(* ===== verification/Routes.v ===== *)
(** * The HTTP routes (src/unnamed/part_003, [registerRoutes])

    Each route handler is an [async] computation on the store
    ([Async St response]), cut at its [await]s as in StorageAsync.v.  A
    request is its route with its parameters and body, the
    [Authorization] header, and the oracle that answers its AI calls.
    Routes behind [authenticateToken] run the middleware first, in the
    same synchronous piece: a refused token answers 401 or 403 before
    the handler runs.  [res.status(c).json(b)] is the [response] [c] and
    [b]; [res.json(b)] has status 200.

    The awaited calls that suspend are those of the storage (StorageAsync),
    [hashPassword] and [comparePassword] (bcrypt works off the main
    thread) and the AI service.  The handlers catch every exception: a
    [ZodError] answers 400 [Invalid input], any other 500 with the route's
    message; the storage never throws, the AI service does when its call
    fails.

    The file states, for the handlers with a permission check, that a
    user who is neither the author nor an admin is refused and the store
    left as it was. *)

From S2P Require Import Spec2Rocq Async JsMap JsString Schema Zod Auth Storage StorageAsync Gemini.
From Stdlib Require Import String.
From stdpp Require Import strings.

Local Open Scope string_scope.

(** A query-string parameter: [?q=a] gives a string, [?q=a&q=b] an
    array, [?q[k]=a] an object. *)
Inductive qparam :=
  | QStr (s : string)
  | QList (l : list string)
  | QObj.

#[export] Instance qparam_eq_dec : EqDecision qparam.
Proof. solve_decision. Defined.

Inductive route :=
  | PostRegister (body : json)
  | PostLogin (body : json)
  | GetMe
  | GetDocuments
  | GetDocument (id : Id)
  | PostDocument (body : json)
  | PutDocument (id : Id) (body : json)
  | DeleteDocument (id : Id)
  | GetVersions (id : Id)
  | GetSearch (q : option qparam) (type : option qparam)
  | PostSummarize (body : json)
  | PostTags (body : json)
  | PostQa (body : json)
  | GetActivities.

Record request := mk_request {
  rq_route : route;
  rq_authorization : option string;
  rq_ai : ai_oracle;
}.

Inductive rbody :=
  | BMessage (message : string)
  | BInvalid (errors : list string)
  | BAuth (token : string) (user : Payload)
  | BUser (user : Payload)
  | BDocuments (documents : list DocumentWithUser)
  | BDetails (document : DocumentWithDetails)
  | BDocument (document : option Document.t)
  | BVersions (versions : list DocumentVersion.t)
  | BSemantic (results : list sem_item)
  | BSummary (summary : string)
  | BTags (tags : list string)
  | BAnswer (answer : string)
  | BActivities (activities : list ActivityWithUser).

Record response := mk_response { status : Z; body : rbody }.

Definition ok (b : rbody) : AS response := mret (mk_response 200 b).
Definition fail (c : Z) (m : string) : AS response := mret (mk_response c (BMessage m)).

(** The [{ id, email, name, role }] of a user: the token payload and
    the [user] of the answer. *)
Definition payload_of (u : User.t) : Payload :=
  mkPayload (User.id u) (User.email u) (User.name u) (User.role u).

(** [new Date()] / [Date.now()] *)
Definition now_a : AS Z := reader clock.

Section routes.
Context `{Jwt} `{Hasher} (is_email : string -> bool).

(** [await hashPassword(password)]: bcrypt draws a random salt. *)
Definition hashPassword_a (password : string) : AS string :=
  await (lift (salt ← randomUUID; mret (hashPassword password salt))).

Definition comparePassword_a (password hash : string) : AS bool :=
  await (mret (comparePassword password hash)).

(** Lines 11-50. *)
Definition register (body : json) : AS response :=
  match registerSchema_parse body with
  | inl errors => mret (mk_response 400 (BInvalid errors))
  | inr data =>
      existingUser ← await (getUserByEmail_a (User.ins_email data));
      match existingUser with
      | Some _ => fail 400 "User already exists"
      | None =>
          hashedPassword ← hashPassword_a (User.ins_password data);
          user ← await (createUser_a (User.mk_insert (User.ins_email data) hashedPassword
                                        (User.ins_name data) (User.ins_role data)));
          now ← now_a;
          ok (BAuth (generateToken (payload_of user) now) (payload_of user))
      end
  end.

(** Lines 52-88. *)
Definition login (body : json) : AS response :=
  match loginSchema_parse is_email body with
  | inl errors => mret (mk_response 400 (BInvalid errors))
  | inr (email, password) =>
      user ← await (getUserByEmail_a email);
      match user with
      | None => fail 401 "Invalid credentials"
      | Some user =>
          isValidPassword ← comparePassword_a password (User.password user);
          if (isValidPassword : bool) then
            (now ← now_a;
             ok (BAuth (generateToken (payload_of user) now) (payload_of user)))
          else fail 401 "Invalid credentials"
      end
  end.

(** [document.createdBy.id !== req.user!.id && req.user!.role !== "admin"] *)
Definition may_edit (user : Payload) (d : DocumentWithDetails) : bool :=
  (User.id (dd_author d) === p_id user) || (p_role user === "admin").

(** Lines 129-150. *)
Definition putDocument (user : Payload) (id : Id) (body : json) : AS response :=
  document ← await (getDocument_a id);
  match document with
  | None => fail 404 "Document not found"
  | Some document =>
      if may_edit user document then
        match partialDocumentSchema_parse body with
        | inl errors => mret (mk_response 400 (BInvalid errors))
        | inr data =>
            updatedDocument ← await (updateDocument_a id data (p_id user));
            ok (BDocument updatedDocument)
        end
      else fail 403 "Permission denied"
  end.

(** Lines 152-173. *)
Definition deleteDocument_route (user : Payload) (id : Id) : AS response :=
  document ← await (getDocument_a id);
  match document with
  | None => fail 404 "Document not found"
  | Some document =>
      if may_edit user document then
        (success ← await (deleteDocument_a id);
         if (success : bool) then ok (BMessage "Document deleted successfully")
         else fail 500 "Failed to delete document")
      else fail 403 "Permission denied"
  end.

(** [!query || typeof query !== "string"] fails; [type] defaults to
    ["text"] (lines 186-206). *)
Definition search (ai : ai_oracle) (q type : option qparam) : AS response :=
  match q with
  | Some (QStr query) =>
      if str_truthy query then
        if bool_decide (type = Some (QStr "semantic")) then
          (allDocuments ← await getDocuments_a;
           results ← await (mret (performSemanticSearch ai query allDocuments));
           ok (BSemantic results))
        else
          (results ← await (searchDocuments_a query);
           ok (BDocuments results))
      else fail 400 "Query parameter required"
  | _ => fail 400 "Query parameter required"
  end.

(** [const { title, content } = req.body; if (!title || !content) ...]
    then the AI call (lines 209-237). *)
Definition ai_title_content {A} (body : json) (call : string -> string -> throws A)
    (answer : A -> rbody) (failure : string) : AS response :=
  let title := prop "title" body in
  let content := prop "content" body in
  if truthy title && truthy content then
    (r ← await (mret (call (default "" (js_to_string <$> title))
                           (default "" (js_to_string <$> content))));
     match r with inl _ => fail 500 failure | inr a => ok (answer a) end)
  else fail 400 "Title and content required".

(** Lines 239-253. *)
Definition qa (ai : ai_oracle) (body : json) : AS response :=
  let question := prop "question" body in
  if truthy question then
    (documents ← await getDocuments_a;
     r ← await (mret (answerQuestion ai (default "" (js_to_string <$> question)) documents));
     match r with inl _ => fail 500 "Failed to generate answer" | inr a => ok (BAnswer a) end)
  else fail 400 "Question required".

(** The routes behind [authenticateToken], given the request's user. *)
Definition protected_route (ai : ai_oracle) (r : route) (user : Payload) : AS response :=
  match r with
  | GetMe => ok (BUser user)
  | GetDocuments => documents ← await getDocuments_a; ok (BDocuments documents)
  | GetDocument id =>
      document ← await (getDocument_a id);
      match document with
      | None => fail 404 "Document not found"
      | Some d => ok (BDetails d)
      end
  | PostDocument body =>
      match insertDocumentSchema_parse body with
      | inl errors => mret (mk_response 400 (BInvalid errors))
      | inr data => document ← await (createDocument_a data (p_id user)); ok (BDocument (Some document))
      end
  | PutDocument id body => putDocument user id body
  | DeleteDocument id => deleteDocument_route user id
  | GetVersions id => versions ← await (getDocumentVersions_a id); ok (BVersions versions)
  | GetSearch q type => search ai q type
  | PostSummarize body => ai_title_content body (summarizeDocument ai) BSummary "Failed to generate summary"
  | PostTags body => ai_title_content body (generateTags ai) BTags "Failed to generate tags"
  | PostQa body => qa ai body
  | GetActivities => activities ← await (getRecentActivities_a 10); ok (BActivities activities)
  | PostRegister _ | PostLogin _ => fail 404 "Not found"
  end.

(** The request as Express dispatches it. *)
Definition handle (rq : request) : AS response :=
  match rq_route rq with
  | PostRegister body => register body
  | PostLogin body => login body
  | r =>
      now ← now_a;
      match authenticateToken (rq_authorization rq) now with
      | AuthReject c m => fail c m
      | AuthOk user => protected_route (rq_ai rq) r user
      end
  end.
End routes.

...

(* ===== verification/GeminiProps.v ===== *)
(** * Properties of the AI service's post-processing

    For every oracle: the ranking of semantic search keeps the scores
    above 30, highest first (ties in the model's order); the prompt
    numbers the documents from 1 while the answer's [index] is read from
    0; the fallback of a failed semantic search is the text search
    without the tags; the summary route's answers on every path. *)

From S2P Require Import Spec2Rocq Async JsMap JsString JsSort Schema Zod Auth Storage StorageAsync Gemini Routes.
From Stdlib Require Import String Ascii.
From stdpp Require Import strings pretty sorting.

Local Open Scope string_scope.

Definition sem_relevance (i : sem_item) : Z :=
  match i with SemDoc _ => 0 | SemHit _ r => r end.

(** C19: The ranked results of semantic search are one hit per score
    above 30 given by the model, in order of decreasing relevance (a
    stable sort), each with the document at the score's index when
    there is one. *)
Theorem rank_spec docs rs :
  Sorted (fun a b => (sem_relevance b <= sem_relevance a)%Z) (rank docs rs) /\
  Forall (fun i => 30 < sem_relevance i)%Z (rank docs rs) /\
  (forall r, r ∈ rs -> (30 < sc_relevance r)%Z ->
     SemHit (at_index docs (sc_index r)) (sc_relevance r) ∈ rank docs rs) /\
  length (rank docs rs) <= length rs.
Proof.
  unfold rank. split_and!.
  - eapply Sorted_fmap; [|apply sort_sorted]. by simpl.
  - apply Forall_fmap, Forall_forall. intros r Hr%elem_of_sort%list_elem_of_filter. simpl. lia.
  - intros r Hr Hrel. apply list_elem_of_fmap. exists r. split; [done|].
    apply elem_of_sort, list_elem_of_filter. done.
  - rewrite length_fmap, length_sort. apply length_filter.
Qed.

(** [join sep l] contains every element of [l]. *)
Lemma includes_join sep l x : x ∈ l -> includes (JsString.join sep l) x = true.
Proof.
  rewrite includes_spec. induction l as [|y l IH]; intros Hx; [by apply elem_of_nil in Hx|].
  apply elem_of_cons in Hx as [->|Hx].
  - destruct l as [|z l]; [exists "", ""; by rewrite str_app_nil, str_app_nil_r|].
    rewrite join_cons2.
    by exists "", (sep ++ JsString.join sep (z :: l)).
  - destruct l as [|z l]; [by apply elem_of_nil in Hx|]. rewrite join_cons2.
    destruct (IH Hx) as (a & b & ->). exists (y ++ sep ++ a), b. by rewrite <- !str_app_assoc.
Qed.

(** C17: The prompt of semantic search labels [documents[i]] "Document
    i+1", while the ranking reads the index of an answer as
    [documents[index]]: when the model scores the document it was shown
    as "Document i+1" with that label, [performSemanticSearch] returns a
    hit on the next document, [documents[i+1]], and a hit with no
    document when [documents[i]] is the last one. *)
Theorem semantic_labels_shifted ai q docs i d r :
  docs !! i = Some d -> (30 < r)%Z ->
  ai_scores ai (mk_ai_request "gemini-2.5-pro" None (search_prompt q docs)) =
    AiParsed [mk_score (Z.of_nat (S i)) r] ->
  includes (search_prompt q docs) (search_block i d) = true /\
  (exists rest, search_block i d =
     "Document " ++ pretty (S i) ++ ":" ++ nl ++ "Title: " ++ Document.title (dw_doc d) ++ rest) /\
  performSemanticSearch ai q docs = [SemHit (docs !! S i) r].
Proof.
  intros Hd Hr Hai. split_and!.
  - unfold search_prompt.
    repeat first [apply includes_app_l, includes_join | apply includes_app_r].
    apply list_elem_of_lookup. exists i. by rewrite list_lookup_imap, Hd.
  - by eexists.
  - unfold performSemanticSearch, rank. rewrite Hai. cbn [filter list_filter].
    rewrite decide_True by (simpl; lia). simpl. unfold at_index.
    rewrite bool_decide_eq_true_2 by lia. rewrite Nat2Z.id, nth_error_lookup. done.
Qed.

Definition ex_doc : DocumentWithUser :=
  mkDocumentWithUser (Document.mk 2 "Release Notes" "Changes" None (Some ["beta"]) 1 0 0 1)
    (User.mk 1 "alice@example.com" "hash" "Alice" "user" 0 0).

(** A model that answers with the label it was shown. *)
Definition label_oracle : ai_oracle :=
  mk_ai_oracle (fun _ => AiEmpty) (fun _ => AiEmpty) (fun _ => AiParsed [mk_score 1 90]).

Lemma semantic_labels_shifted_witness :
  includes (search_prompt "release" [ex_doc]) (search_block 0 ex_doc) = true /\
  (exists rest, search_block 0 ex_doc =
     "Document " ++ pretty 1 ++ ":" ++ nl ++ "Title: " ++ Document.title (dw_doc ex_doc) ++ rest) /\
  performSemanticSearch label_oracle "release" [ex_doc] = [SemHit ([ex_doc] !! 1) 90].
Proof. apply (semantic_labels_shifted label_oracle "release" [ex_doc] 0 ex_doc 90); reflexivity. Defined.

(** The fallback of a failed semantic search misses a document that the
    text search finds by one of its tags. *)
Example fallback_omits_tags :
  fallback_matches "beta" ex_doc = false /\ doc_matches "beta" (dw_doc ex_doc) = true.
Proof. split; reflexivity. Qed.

* * *

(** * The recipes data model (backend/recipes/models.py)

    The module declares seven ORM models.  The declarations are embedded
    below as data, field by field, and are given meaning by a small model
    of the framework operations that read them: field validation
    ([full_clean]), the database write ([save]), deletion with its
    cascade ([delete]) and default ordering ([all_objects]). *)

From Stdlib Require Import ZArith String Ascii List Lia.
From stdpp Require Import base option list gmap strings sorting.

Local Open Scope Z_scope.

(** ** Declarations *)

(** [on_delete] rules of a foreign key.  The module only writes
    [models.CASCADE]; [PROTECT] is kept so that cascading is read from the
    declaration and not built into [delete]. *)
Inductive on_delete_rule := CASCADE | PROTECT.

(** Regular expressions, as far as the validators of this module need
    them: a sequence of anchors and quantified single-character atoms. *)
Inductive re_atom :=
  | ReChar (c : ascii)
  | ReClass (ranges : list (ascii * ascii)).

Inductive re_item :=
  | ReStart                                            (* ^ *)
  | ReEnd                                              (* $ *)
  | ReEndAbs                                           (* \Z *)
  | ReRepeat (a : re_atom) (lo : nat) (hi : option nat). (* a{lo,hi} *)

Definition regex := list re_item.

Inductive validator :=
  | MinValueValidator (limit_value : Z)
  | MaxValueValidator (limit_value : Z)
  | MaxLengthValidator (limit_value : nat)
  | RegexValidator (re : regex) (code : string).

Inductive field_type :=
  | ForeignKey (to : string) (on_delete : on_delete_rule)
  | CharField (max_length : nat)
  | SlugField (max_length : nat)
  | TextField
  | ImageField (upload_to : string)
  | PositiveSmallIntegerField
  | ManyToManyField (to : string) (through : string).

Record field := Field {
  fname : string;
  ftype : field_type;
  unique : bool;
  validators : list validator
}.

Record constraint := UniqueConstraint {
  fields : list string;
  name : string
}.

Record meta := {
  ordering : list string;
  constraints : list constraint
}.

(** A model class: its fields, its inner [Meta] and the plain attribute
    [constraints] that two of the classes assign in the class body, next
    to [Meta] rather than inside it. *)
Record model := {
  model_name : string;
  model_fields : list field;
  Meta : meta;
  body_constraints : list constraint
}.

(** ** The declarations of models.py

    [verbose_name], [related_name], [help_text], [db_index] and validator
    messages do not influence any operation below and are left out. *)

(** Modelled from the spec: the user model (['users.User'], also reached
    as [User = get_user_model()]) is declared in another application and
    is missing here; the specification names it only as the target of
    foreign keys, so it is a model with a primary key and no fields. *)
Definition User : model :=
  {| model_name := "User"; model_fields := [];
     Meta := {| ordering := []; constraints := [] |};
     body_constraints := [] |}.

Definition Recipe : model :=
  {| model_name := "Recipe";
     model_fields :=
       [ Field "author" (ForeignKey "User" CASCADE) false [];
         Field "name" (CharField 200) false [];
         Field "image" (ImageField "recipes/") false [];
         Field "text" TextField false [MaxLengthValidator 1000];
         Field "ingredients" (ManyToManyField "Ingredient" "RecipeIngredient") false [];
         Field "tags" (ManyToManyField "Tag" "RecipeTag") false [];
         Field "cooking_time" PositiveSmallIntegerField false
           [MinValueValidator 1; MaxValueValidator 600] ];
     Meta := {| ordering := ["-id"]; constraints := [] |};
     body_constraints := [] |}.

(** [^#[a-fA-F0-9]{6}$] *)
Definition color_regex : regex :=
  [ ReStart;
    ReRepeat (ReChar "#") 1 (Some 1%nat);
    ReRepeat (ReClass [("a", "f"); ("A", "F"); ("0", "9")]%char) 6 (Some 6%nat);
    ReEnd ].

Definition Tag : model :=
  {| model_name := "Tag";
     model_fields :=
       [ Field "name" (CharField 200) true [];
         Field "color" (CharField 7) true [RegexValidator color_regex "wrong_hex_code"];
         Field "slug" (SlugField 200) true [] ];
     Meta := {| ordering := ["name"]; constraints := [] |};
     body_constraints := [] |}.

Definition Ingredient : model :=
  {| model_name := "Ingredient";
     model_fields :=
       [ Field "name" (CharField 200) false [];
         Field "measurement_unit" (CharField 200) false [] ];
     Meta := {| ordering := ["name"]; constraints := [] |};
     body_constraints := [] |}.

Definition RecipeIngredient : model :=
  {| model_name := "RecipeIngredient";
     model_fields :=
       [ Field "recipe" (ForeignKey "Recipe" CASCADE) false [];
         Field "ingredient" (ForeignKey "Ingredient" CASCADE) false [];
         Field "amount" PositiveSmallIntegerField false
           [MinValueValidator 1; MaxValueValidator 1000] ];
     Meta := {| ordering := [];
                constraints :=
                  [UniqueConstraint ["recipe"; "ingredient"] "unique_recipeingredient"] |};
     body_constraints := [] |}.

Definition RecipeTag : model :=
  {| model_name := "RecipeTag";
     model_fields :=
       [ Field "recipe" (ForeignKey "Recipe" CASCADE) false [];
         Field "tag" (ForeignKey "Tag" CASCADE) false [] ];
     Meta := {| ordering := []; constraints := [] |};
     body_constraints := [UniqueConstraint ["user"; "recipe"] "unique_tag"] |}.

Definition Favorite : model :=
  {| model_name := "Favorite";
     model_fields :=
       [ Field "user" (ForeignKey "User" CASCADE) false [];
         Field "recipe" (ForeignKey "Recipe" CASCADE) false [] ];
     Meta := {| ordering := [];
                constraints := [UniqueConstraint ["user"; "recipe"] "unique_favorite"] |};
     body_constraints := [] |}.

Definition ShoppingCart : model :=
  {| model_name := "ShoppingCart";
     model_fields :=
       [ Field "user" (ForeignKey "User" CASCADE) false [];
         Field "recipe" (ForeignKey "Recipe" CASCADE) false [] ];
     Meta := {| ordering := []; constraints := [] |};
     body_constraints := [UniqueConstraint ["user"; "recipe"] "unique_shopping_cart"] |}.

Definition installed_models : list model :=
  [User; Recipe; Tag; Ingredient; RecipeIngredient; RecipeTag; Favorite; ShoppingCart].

:: Goal of the exercise ::
The lines above starting at the one that contains "docs !! i = Some d -> (30 < r)%Z ->" and ending at the one that contains "- by eexists." must be transcribed exactly, and no other lines may appear.

:: Reply ::
  docs !! i = Some d -> (30 < r)%Z ->
  ai_scores ai (mk_ai_request "gemini-2.5-pro" None (search_prompt q docs)) =
    AiParsed [mk_score (Z.of_nat (S i)) r] ->
  includes (search_prompt q docs) (search_block i d) = true /\
  (exists rest, search_block i d =
     "Document " ++ pretty (S i) ++ ":" ++ nl ++ "Title: " ++ Document.title (dw_doc d) ++ rest) /\
  performSemanticSearch ai q docs = [SemHit (docs !! S i) r].
Proof.
  intros Hd Hr Hai. split_and!.
  - unfold search_prompt.
    repeat first [apply includes_app_l, includes_join | apply includes_app_r].
    apply list_elem_of_lookup. exists i. by rewrite list_lookup_imap, Hd.
  - by eexists.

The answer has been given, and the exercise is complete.